Jul 13, 2021 - Economy

U.S. warns firms operating in Xinjiang at "high risk" of violating law

Tony Blinken

Photo: Chen Mengtong/China News Service via Getty Images

The State Department and five other federal agencies issued an updated advisory on Tuesday warning that businesses with supply chains and investments in the Chinese region of Xinjiang run a "high risk" of violating U.S. laws on forced labor.

Why it matters: The Biden administration is moving aggressively to ensure that American businesses, many of which use supply chains deeply intertwined with the Chinese economy, are not complicit in the genocide of Uyghurs and other Muslim minorities.

Driving the news: The State Department, Treasury Department, Commerce Department, Department of Homeland Security, U.S. Trade Representative and Labor Department are calling on businesses to engage in "heightened due diligence" with respect to four primary categories of dealings in Xinjiang.

  1. Assisting or investing in the development of surveillance tools, including tools related to genetic collection and analysis.
  2. Sourcing labor or goods from Xinjiang or other regions connected to the use of forced labor in Xinjiang.
  3. Supplying U.S.-origin commodities, software and technology to entities involved in surveillance or forced labor.
  4. Aiding in the construction and operation of internment camps or manufacturing facilities that subject minority groups to forced labor.

Zoom in: Elements of at least 20 industries have been identified as using forced labor in Xinjiang, including agriculture, cell phones, cleaning supplies, construction, cotton, electronics, extractives, hair accessories and wigs, food processing factories, footwear, gloves, hospitality services, metallurgical grade silicon, noodles, printing products, renewable energy, stevia, sugar, textiles and toys.

Between the lines: The advisory warns that companies doing business in China are likely to face "obstacles" when attempting to conduct due diligence, including government controls, lack of government and corporate transparency, threats against auditors, and a "police state" atmosphere in Xinjiang.

  • Axios has previously reported on the State Department's concerns that auditors have been "detained, threatened, harassed and subjected to constant surveillance" while tracking supply chains in China.
  • The Chinese government has condemned U.S. efforts to raise awareness of the abuses in Xinjiang as "interference in internal affairs," and has denied all allegations of genocide, forced labor or repression.
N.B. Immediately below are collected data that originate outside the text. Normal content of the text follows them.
Lemma inv_AStep r t th yes r' c :
  inv r -> r_threads r !! t = Some th -> advance (t_pc th) yes r = Some (r', c) ->
  inv (set_threads (<[t := MkThread (t_origin th) c]> (r_threads r')) r').
Proof.
  intros Hi Ht Ha. destruct (t_pc th) as [id p w|id p w|id p w|id x v|p v|p v|x] eqn:Hpc; cbn in Ha; try done.
  - injection Ha as <- <-. by apply inv_PExpire.
  - injection Ha as <- <-. by apply inv_PAsk.
  - injection Ha as <- <-. by eapply inv_PRearm.
  - unfold resolve in Ha. destruct (r_pending r !! id) as [p|] eqn:Hp.
    + destruct (bool_decide (x <> None) && negb (bool_decide (x = Some p))) eqn:Hb; injection Ha as <- <-.
      * eapply inv_PResolve_lost; [done..|]. intros q Hq. assert (q = p) as -> by congruence.
        apply andb_true_iff in Hb as [H1%bool_decide_eq_true H2%negb_true_iff%bool_decide_eq_false]. done.
      * apply (inv_PResolve_won r t th id x v p); [done..|]. apply andb_false_iff in Hb as [H1%bool_decide_eq_false|H1].
        -- left. by destruct (decide (x = None)).
        -- right. by apply negb_false_iff, bool_decide_eq_true in H1.
    + injection Ha as <- <-. eapply inv_PResolve_lost; [done..|]. congruence.
  - injection Ha as <- <-. by apply inv_PStop.
  - destruct (r_entries r !! p) as [e|] eqn:He; [|done]. case_bool_decide; [|done]. injection Ha as <- <-.
    by eapply inv_PSend.
Qed.
Definition reset_result (snap : Snapshot) : QueryResult :=
  MkResult StateUsable [] (sn_Epoch snap) (sn_Version snap) 0 0 0 false 0 true None.

Definition catch_up_reset (snap : Snapshot) (q : queryIndex) (afterVersion : Z) : bool :=
  (sn_Version snap <? afterVersion) || (MaxCatchUpGap <? sn_Version snap - afterVersion) || negb (complete q)
  || negb (coveredThrough q =? sn_Version snap) || (afterVersion <? unprovenThrough q) || (afterVersion <? suppressed q).

(** The rows touched after [afterVersion], the active ones and their parents. *)
Definition touched_since (q : queryIndex) (c : context) (snap : Snapshot) (afterVersion : Z) : outcome QueryResult :=
  match
    '(rs, c) ← visit (touched q) (rank (touched q) (u64 (afterVersion + 1))) (treeSize (touched q)) c;
    '(act, c) ← extras true (active q) c;
    Some (rs ++ act, c)
  with
  | None => Fails ErrCanceled
  | Some (rs, c) =>
      match close_parents true q c (foldl add ([], ∅) rs) with
      | Canceled => Fails ErrCanceled
      | Unclosed => Returns (reset_result snap)
      | Closed (items, _) c =>
          match ctx_Err c with
          | None => Fails ErrCanceled
          | Some _ => Renders q (MkResult StateUsable items (sn_Epoch snap) (sn_Version snap) 0 0 0 false afterVersion false None)
          end
      end
  end.

Definition CatchUp (s : Store) (c : context) (id epoch : string) (afterVersion limit : Z) : outcome QueryResult :=
  match ctx_Err c with
  | None => Fails ErrCanceled
  | Some c =>
      if negb (Conversations.ValidID id) then Fails ErrInvalidID
      else if (afterVersion =? 0) && (limit <=? 0) then Fails ErrInvalidLimit
      else
        let '(snap, q) := captureQuery id s in
        if bool_decide (sn_State snap = StateUsable)
        then
          if bool_decide (epoch <> sn_Epoch snap) && (bool_decide (epoch <> EmptyString) || negb (afterVersion =? 0))
          then Returns (reset_result snap)
          else if afterVersion =? 0
          then match q with None => Panics | Some q => render q (window q c snap 0 (Z.min limit MaxQueryItems) true) end
          else match q with
               | None => Returns (reset_result snap)
               | Some q => if catch_up_reset snap q afterVersion then Returns (reset_result snap) else touched_since q c snap afterVersion
               end
        else Returns (state_result (sn_State snap) (sn_Err snap))
  end.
What they're saying: "Given the severity and extent of these abuses, including widespread, state-sponsored forced labor and intrusive surveillance taking place amid ongoing genocide and crimes against humanity in Xinjiang, businesses and individuals that do not exit supply chains, ventures, and/or investments connected to Xinjiang could run a high risk of violating U.S. law," the advisory says.